Is there anything else i can try??

With kindest uk regards

Andy :wave:


----------



## andymac7 (Apr 26, 2011)

Jusplyn said:


> U can get a copy of windows from dell for the cost of shipping u just got to ask em. Need ur model and serial number from computer when u order them though



HI there,

Am i able to order a windows 7os disk even though i live in the UK ??? PLease could you let me know if i can and what number to phone or who to email.

Kind regards

Andy ray:


----------



## andymac7 (Apr 26, 2011)

Jeepfreek said:


> Hi Andy,
> 
> Hmmmm.....jolly, old England, eh?

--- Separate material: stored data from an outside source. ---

Definition demo_root : StateRoot := {| sr_path := "/state"; sr_downloads_root := "/downloads" |}.
Definition empty_fs : FileSystem := {| fs_files := ∅; fs_dirs := ∅; fs_faults := [] |}.

Lemma empty_fs_consistent : fs_consistent empty_fs.
Proof. by split. Qed.

Abbreviation demo_store :=
  (store_download demo_root "default" ".report?.html" "hello" empty_fs).

Lemma demo_store_ok : demo_store.2 = Ok "/downloads/report_.html".
Proof. vm_compute. reflexivity. Qed.

Lemma download_stored_safely_witness :
  exists name, "/downloads/report_.html" = path_join "/downloads" name /\ safe_name name /\
    fs_files demo_store.1 !! "/downloads/report_.html" = Some "hello".
Proof.
  pose proof demo_store_ok as Hok. destruct demo_store as [s' r] eqn:E.
  cbn [snd] in Hok. rewrite Hok in E.
  destruct (download_stored_safely demo_root "default" ".report?.html" "hello" empty_fs s' _ E)
    as (name & Hname & Hsafe & _ & Hbody & _).
  exists name. split_and!; [exact Hname|exact Hsafe|]. apply Hbody. discriminate.
Defined.

Lemma download_listed_witness :
  exists s2 l', downloads demo_root "default" demo_store.1 = (s2, Ok l') /\
    l' ≡ₚ [{| td_profile := "default"; td_filename := "report_.html";
              td_path := "/downloads/report_.html"; td_size_bytes := 5 |}].
Proof.
  pose proof demo_store_ok as Hok. destruct demo_store as [s' r] eqn:E.
  cbn [snd] in Hok. rewrite Hok in E.
  destruct (download_listed demo_root "default" ".report?.html" "hello" empty_fs
    (downloads demo_root "default" empty_fs).1 s' "/downloads/report_.html" []
    empty_fs_consistent (or_introl eq_refl) eq_refl (Forall_nil_2 _) E ltac:(discriminate))
    as (records & s2 & l' & Hrec & Hdown & Hl).
  exists s2, l'. split; [exact Hdown|]. injection Hrec as <-. exact Hl.
Defined.

(** A download that is deleted and stored again is listed twice. *)
Definition redownload : FileSystem * result BroadwebdError (list TemporaryDownloadRecord) :=
  let s1 := demo_store.1 in
  let s2 := {| fs_files := delete "/downloads/report_.html" (fs_files s1);
               fs_dirs := fs_dirs s1; fs_faults := [] |} in
  let s3 := (store_download demo_root "default" ".report?.html" "again" s2).1 in
  downloads demo_root "default" s3.

Example redownload_listed_twice :
  redownload.2 =
  Ok (repeat {| td_profile := "default"; td_filename := "report_.html";
                td_path := "/downloads/report_.html"; td_size_bytes := 5 |} 2).
Proof. vm_compute. reflexivity. Qed.
(* ===== verification/Protocols.v ===== *)
(** * Applications, schemes, page requests and privacy defaults

    Models the small crates [crates/apps/src/lib.rs], [crates/protocols/src/lib.rs],
    [crates/net/src/lib.rs] and [crates/privacy/src/lib.rs]. *)
From S2P Require Import Prelude RustStr Routing Rendering.

(** ** Applications *)

Inductive AppId := Web | Downloads | Calendar | Chat | Contacts | Files | Settings.
#[export] Instance AppId_eq_dec : EqDecision AppId.
Proof. solve_decision. Defined.

Inductive AppIcon :=
  | GlobeIcon | DownloadIcon | CalendarIcon | ChatIcon | ContactsIcon | FilesIcon | SettingsIcon.
Inductive SyncPrivacyClass := LowRisk | Metadata | Sensitive | Content.
Definition privacy_class_as_str (c : SyncPrivacyClass) : string :=
  match c with
  | LowRisk => "low-risk" | Metadata => "metadata" | Sensitive => "sensitive"
  | Content => "content"
  end.

Record AppSyncDescriptor := {
  as_domain : string;
  as_privacy_classification : SyncPrivacyClass;
  as_sync_content : bool;
  as_default_enabled : bool
}.
Record AppDescriptor := {
  app_id : AppId;
  app_label : string;
  app_icon : AppIcon;
  app_sync : AppSyncDescriptor
}.

Definition app_descriptor (id : AppId) (label : string) (icon : AppIcon) (domain : string)
    (classification : SyncPrivacyClass) (content enabled : bool) : AppDescriptor :=
  {| app_id := id; app_label := label; app_icon := icon;
     app_sync := {| as_domain := domain; as_privacy_classification := classification;
                    as_sync_content := content; as_default_enabled := enabled |} |}.
Definition DEFAULT_APPS : list AppDescriptor :=
  [app_descriptor Web "Web" GlobeIcon "bookmarks" LowRisk false true;
   app_descriptor Downloads "Downloads" DownloadIcon "downloads" Metadata false true;
   app_descriptor Calendar "Calendar" CalendarIcon "calendar" Sensitive false false;
   app_descriptor Chat "Chat" ChatIcon "chat" Sensitive false false;
   app_descriptor Contacts "Contacts" ContactsIcon "contacts" Sensitive false false;
   app_descriptor Files "Files" FilesIcon "files" Content true false;
   app_descriptor Settings "Settings" SettingsIcon "settings" LowRisk false true].
Definition FUTURE_SYNC_DOMAINS : list AppSyncDescriptor :=
  [{| as_domain := "storage"; as_privacy_classification := Sensitive; as_sync_content := false;
      as_default_enabled := false |}].

Definition default_apps : list AppDescriptor := DEFAULT_APPS.
Definition app_for_sync_domain (domain : string) : option AppDescriptor :=
  list_find_bool (fun app => str_eqb (as_domain (app_sync app)) domain) default_apps.

(** ** Schemes and routing plans *)

Inductive Scheme := Http | Https | Ipfs | Ipns | Onion | I2p | Slate | Unknown.
#[export] Instance Scheme_eq_dec : EqDecision Scheme.
Proof. solve_decision. Defined.

Inductive ProtocolError := UnsupportedScheme (scheme : string) | InvalidRoute (error : MultiaddrError).
Definition show_protocol_error (e : ProtocolError) : string :=
  match e with
  | UnsupportedScheme scheme => "unsupported scheme: " +:+ scheme
  | InvalidRoute error => "invalid route: " +:+ show_multiaddr_error error
  end.

Definition classify (target : string) : Scheme :=
  let lower := to_ascii_lowercase target in
  if starts_with "slate://" lower then Slate
  else if starts_with "ipfs://" lower then Ipfs
  else if starts_with "ipns://" lower then Ipns
  else if str_contains ".onion" lower then Onion
  else if str_contains ".i2p" lower || starts_with "i2p://" lower then I2p
  else if starts_with "https://" lower then Https
  else if starts_with "http://" lower then Http
  else Unknown.

Definition plan_through (target multiaddr : string) (mode : RoutingMode)
    (privacy_boundary : string) : result ProtocolError RoutingPlan :=
  let? endpoint := map_err InvalidRoute (multiaddr_parse multiaddr) in
  Ok (routing_plan_new target endpoint mode privacy_boundary).
Definition plan_for (target : string) : result ProtocolError RoutingPlan :=
  match classify target with
  | Slate => plan_through target "/memory/slate/chrome" Internal "local-only browser state"
  | Ipfs | Ipns =>
      plan_through target "/ip4/127.0.0.1/tcp/8080/http" Gateway
        "local IPFS gateway; no public fallback"
  | Onion =>
      plan_through target "/ip4/127.0.0.1/tcp/9050/socks5" Proxy
        "Tor SOCKS proxy; DNS must not escape"
  | I2p => plan_through target "/ip4/127.0.0.1/tcp/4444/http" Proxy "I2P local HTTP proxy"
  | Https => plan_through target "/dnsaddr/web/tcp/443/tls/http" Direct "ordinary web route"
  | Http =>
      plan_through target "/dnsaddr/web/tcp/80/http" Direct
        "ordinary web route without transport encryption"
  | Unknown => Err (UnsupportedScheme target)
  end.

(** Every target with a known scheme has a plan, and only web targets without a private host
    name are routed directly. *)
Lemma plan_for_ok target :
  match plan_for target with
  | Ok plan => rp_source plan = target /\ classify target <> Unknown /\
      (rp_mode plan = Direct <-> classify target = Http \/ classify target = Https) /\
      (rp_mode plan = Direct -> str_contains ".onion" (to_ascii_lowercase target) = false /\
                                str_contains ".i2p" (to_ascii_lowercase target) = false)
  | Err e => e = UnsupportedScheme target /\ classify target = Unknown
  end.
Proof.
  assert (classify target = Http \/ classify target = Https ->
    str_contains ".onion" (to_ascii_lowercase target) = false /\
    str_contains ".i2p" (to_ascii_lowercase target) = false) as Hprivate.
  { unfold classify. do 3 (destruct (starts_with _ _); [naive_solver|]).
    destruct (str_contains ".onion" _); [naive_solver|].
    destruct (str_contains ".i2p" _); [naive_solver|done]. }
  unfold plan_for. destruct (classify target) eqn:E; [..|done]; cbn; naive_solver.
Qed.

(** ** Page requests *)

Record RequestPolicy := { allow_startup_network : bool }.
Definition default_request_policy : RequestPolicy := {| allow_startup_network := false |}.
Record PlannedRequest := { pq_route : RoutingPlan; pq_policy : RequestPolicy }.
Definition planned_request_new (route : RoutingPlan) (policy : RequestPolicy) : PlannedRequest :=
  {| pq_route := route; pq_policy := policy |}.

Definition FIREFOX_COMPAT_VERSION : string := "154.0".
Definition MAX_HTML_BYTES : Z := 2 * 1024 * 1024.

Record FetchedPage := { fp_final_url : string; fp_body : string }.
Record RawFetchedPage := { rf_final_url : string; rf_bytes : string }.
Inductive FetchError :=
  | FetchUnsupportedScheme (address : string)
  | FetchRequest (error : string)
  | TooLarge (limit actual : Z).
Definition show_fetch_error (e : FetchError) : string :=
  match e with
  | FetchUnsupportedScheme address => "unsupported web URL: " +:+ address
  | FetchRequest error => error
  | TooLarge limit actual =>
      "response too large: " +:+ show actual +:+ " bytes over " +:+ show limit +:+ " byte limit"
  end.

(** [get]: the transport, with the user agent of the browser. *)
Definition fetch_web_page_with_transport {N} (get : string -> state_result N FetchError RawFetchedPage)
    (address : string) : state_result N FetchError FetchedPage :=
  if negb (starts_with "http://" address) && negb (starts_with "https://" address)
  then sr_err (FetchUnsupportedScheme address)
  else
    let* response := get address in
    if MAX_HTML_BYTES <? str_len (rf_bytes response)
    then sr_err (TooLarge MAX_HTML_BYTES (str_len (rf_bytes response)))
    else sr_ret {| fp_final_url := rf_final_url response;
                   fp_body := from_utf8_lossy (rf_bytes response) |}.

(** ** Privacy *)

Record PrivacyPolicy := {
  telemetry_enabled : bool;
  public_gateway_fallback : bool;
  persist_private_session : bool
}.
Definition default_privacy_policy : PrivacyPolicy :=
  {| telemetry_enabled := false; public_gateway_fallback := false;
     persist_private_session := false |}.
(** What is still to be read, and what was written, a byte a call. *)
Definition byte_io (W : Type) : IoStream (W * (string * string)) := {|
  io_read _ := fun '(w, (incoming, outgoing)) =>
    match incoming with
    | "" => ((w, ("", outgoing)), Ok "")
    | String c incoming => ((w, (incoming, outgoing)), Ok (String c ""))
    end;
  io_write buffer := fun '(w, (incoming, outgoing)) =>
    match buffer with
    | "" => ((w, (incoming, outgoing)), Ok 0%nat)
    | String c _ => ((w, (incoming, outgoing +:+ String c "")), Ok 1%nat)
    end;
  io_flush s := (s, Ok tt)
|}.

Definition incoming_is {W} (w : W) (bytes : string) (s : W * (string * string)) : Prop :=
  s.1 = w /\ s.2 = (bytes, "").
Definition outgoing_is {W} (w : W) (bytes : string) (s : W * (string * string)) : Prop :=
  s.1 = w /\ s.2.2 = bytes.

Lemma byte_io_readable {W} (w : W) : readable (byte_io W) (incoming_is w).
Proof.
  intros [|c bytes] [w' [i o]] n [Hw [= -> ->]] Hn Hne; [done|]. cbn in Hw. subst w'.
  exists (String c ""), bytes, (w, (bytes, "")). by split_and!.
Qed.

Lemma byte_io_writable {W} (w : W) : writable (byte_io W) (outgoing_is w).
Proof.
  intros bytes [w' [i o]] [|c buffer] [Hw Ho] Hne; [done|]. cbn in Hw, Ho. subst w' o.
  exists 1%nat. eexists. split; [reflexivity|]. split; [cbn; lia|]. by split.
Qed.

Lemma wire_dispatch_witness :
  (exists s', serve_one_service_frame_request_over_stream small_codec counting_client
                (byte_io nat) (0%nat, (framed "Ddefault", ""))
              = (s', Ok tt) /\ s'.1 = 1%nat /\ s'.2.2 = framed "Pdefault") /\
  exists c', read_response (byte_io unit) small_codec (tt, (framed "Pdefault", ""))
             = (c', Ok demo_response).
Proof.
  assert (codec_ok small_codec) as Hcodec by (unfold codec_ok, u64_max; cbn; lia).
  destruct (wire_dispatch small_codec Hcodec counting_client (byte_io unit) (byte_io nat)
              (incoming_is tt) (outgoing_is tt) incoming_is outgoing_is
              demo_request "Ddefault" demo_response "Pdefault" 0%nat 1%nat
              (tt, ("", "")) (0%nat, (framed "Ddefault", "")))
    as (_ & (s & Es & Hw & Ho) & Hread);
    try (vm_compute; reflexivity); try apply byte_io_readable; try apply byte_io_writable.
  - by intros w bytes s [Hw _].
  - intros w w' [w0 [i o]] [_ [= -> ->]]. by split.
  - by split.
  - by split.
  - split.
    + exists s. split; [|by split]. rewrite Es. by destruct s as [w1 [i o]].
    + apply Hread. by split.
Defined.
Definition query_new (network_id requester_node_id namespace : string)
    (protocols : list ProfileSyncPeerDiscoveryProtocol) (max_peers : Z) :
    result BroadwebdError ProfileSyncPeerDiscoveryQuery :=
  let query := {| dq_network_id := network_id; dq_requester_node_id := requester_node_id;
                  dq_namespace := namespace; dq_protocols := protocols;
                  dq_max_peers := max_peers |} in
  let? _ := query_validate query in Ok query.

Definition for_default_namespace (network_id requester_node_id : string)
    (protocols : list ProfileSyncPeerDiscoveryProtocol) (max_peers : Z) :
    result BroadwebdError ProfileSyncPeerDiscoveryQuery :=
  query_new network_id requester_node_id DEFAULT_PROFILE_SYNC_DISCOVERY_NAMESPACE protocols
    max_peers.

(** ** Providers *)

(** [ProfileSyncPeerDiscoveryProvider] over a world [D]. *)
Record ProfileSyncPeerDiscoveryProvider (D : Type) := {
  publish_profile_sync_peer : ProfileSyncPeerDiscoveryProtocol -> string ->
    ProfileSyncPeerAdvertisement ->
    state_result D BroadwebdError ProfileSyncPeerDiscoveryPublication;
  provider_discover : ProfileSyncPeerDiscoveryQuery ->
    state_result D BroadwebdError (list ProfileSyncPeerDiscoveryResult)
}.
Arguments publish_profile_sync_peer {D}. Arguments provider_discover {D}.

Section Composite.
Context {D : Type} (providers : list (ProfileSyncPeerDiscoveryProvider D)).
Definition check_optional_maximum (provider_role : string) (maximum : option Z) (actual : Z)
    (health : SettingsSyncHealthReport) : result ProfileSyncPolicyError unit :=
  match maximum with
  | Some maximum => check_provider_maximum provider_role maximum actual health
  | None => Ok tt
  end.

Definition check_before_cycle (health : SettingsSyncHealthReport) :
    result ProfileSyncPolicyError unit :=
  let providers := hr_provider_health health in
  if negb (pol_require_healthy_providers policy) then Ok tt
  else if ph_degraded providers then Err (ProviderHealthDegraded health)
  else
    check? check_provider_minimum "fresh online providers"
             (pol_minimum_fresh_online_providers policy) (ph_fresh_online_providers providers)
             health in
    check? check_provider_minimum "object-transfer providers"
             (pol_minimum_object_transfer_providers policy)
             (ph_object_transfer_providers providers) health in
    check? check_provider_minimum "availability providers"
             (pol_minimum_availability_providers policy) (ph_availability_providers providers)
             health in
    check? check_provider_minimum "mutable-root providers"
             (pol_minimum_mutable_root_providers policy) (ph_mutable_root_providers providers)
             health in
    check? check_optional_maximum "stale online providers"
             (pol_maximum_stale_online_providers policy) (ph_stale_online_providers providers)
             health in
    check_optional_maximum "offline providers" (pol_maximum_offline_providers policy)
      (ph_offline_providers providers) health.

Definition check_selected_retention_provider_count (actual : Z)
    (health : SettingsSyncHealthReport) : result ProfileSyncPolicyError unit :=
  check_provider_minimum "selected retention providers"
    minimum_selected_retention_provider_count actual health.

Definition check_selected_retention_provider_freshness (stale_selected offline_selected : Z)
    (health : SettingsSyncHealthReport) : result ProfileSyncPolicyError unit :=
  check? check_provider_maximum "stale selected retention providers" 0 stale_selected health in
  check_provider_maximum "offline selected retention providers" 0 offline_selected health.

Definition check_selected_retention_provider_roles (ineligible_selected : Z)
    (health : SettingsSyncHealthReport) : result ProfileSyncPolicyError unit :=
  check_provider_maximum "ineligible selected retention providers" 0 ineligible_selected health.

Definition check_after_cycle (health : SettingsSyncHealthReport) :
    result ProfileSyncPolicyError unit :=
  if negb (pol_require_healthy_roots_after_cycle policy) then Ok tt
  else if pol_require_healthy_settings_root_after_cycle policy
          && rhl_degraded (hr_settings_root_health health)
  then Err (RootHealthDegraded "settings root" health)
  else if pol_require_healthy_local_device_head_root_after_cycle policy
          && rhl_degraded (hr_local_device_head_root_health health)
  then Err (RootHealthDegraded "local device-head root" health)
  else Ok tt.
End Policy.

(** ** Laws *)

Lemma is_ok_check {E A B} (r : result E A) (r' : result E B) :
  is_ok (check? r in r') = is_ok r && is_ok r'.
Proof. by destruct r. Qed.

Lemma is_ok_minimum role minimum actual health :
  is_ok (check_provider_minimum role minimum actual health) = true <-> minimum <= actual.
Proof.
  unfold check_provider_minimum. destruct (actual <? minimum) eqn:E; simpl;
    [apply Z.ltb_lt in E|apply Z.ltb_ge in E]; split; intros; try done; lia.
Qed.

Lemma is_ok_maximum role maximum actual health :
  is_ok (check_provider_maximum role maximum actual health) = true <-> actual <= maximum.
Proof.
  unfold check_provider_maximum. destruct (maximum <? actual) eqn:E; simpl;
    [apply Z.ltb_lt in E|apply Z.ltb_ge in E]; split; intros; try done; lia.
Qed.

Lemma is_ok_optional_maximum role maximum actual health :
  is_ok (check_optional_maximum role maximum actual health) = true <->
  forall m, maximum = Some m -> actual <= m.
Proof.
  destruct maximum as [m|]; simpl; [|naive_solver]. rewrite is_ok_maximum. naive_solver.
Qed.

(** The checks before a cycle pass exactly when provider health is not
    required, or the providers are not degraded and every minimum is reached and every
    maximum kept. *)
Theorem check_before_cycle_spec policy health :
  is_ok (check_before_cycle policy health) = true <->
  (pol_require_healthy_providers policy = true ->
   let p := hr_provider_health health in
   ph_degraded p = false /\
   pol_minimum_fresh_online_providers policy <= ph_fresh_online_providers p /\
   pol_minimum_object_transfer_providers policy <= ph_object_transfer_providers p /\
   pol_minimum_availability_providers policy <= ph_availability_providers p /\
   pol_minimum_mutable_root_providers policy <= ph_mutable_root_providers p /\
   (forall m, pol_maximum_stale_online_providers policy = Some m ->
      ph_stale_online_providers p <= m) /\
   (forall m, pol_maximum_offline_providers policy = Some m -> ph_offline_providers p <= m)).
Proof.
  unfold check_before_cycle. destruct (pol_require_healthy_providers policy); simpl;
    [|naive_solver].
  destruct (ph_degraded (hr_provider_health health)); simpl; [naive_solver|].
  rewrite !is_ok_check, !andb_true_iff, !is_ok_minimum, !is_ok_optional_maximum. naive_solver.
Qed.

Well, I guess you could emigrate but that might be a bit more expensive than fixing your computer! :laugh:
> 
> ...


 Hiya Mike.

I have tried disconnecting the battery but that didnt work either !! As for England, it isnt always foggy haha. Telll you what, come over here and fix the laptop and we will show you some fantastic sunny areas of england !! 

Take care 

Andy


----------



## Michael_Larsen (Apr 25, 2005)

Hi Andy. I'd love to visit England again!! My wife and I have been thinking about going to Europe. All of my relatives live in Germany (aunts, uncles, cousins anyway). My mom was born and raised in Germany. I've been there a few times. I've only made it to the U.K. once. 

Hey, check out this link: WINDOWS 7 ULTIMATE. I think this might be what you're looking for.

Good day sir!

Mike


----------